#### RECORDS TO PROCESS ####

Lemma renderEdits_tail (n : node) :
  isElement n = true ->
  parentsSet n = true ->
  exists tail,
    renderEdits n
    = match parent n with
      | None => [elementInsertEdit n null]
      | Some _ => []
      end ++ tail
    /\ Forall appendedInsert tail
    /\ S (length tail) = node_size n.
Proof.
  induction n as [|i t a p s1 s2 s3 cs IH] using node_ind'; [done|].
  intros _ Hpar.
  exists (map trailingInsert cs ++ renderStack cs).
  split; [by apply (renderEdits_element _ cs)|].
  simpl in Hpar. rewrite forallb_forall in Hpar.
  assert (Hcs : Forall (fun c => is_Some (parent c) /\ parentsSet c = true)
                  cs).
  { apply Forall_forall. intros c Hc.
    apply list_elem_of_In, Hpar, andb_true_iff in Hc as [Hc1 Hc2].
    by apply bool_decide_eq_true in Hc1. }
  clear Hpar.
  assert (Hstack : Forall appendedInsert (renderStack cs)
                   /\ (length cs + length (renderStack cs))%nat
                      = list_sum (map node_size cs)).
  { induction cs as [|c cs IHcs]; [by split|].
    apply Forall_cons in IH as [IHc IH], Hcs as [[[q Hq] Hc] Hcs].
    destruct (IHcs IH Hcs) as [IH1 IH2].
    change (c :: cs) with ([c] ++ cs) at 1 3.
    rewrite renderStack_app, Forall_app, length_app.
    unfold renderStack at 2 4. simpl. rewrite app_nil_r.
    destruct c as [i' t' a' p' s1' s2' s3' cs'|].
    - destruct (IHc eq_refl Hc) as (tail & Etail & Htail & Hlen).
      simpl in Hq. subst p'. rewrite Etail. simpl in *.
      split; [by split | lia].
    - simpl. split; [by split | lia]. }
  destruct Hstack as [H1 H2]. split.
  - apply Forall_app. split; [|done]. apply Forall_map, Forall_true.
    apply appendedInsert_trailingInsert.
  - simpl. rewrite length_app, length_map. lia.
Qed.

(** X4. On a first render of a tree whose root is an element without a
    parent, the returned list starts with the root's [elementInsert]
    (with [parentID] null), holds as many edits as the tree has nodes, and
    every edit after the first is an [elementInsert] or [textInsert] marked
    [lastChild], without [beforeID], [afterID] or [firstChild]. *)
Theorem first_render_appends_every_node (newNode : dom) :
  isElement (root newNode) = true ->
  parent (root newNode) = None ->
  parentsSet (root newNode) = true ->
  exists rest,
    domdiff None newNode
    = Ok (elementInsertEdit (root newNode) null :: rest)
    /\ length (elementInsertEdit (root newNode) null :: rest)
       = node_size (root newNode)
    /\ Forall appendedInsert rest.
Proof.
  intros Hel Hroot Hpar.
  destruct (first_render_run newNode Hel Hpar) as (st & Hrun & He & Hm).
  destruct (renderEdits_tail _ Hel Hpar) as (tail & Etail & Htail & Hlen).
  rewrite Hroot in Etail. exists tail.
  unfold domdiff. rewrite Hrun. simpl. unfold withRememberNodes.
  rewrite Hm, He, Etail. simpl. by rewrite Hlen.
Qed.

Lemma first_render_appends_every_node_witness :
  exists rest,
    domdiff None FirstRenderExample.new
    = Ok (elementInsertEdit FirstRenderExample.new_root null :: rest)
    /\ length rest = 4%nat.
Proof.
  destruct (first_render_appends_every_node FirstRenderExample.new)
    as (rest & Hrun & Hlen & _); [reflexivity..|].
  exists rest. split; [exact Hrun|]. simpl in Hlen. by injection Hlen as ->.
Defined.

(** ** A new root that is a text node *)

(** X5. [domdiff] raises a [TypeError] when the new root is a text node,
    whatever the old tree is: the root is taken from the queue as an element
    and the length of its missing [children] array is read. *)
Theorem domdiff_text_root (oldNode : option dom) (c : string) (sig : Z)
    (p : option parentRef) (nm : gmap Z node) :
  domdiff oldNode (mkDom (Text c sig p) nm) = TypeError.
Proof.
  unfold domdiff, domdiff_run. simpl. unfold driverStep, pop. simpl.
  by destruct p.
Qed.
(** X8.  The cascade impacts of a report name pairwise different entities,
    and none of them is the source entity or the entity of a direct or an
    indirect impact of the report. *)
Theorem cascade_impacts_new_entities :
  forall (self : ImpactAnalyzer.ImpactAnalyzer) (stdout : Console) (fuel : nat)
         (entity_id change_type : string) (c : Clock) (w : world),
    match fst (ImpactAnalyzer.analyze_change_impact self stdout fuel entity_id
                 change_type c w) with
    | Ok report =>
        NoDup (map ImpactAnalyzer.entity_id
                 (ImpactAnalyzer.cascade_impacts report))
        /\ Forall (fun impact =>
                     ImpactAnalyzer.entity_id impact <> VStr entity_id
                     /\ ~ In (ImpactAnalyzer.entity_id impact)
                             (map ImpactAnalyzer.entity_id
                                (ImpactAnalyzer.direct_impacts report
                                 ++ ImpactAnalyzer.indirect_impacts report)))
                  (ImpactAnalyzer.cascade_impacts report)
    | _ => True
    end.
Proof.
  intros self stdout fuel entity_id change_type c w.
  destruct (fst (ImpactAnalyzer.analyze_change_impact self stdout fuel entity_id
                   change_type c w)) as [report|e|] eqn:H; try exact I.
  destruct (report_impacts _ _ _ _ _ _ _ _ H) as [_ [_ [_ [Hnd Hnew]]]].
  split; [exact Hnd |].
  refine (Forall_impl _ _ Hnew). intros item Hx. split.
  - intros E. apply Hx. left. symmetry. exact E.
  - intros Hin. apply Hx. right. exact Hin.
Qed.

####

• **EXERCISE REQUIREMENTS**: Pull out every line in the material above where "match" occurs.

• **OUTPUT OF THE EXERCISE**:
    = match parent n with
    match fst (ImpactAnalyzer.analyze_change_impact self stdout fuel entity_id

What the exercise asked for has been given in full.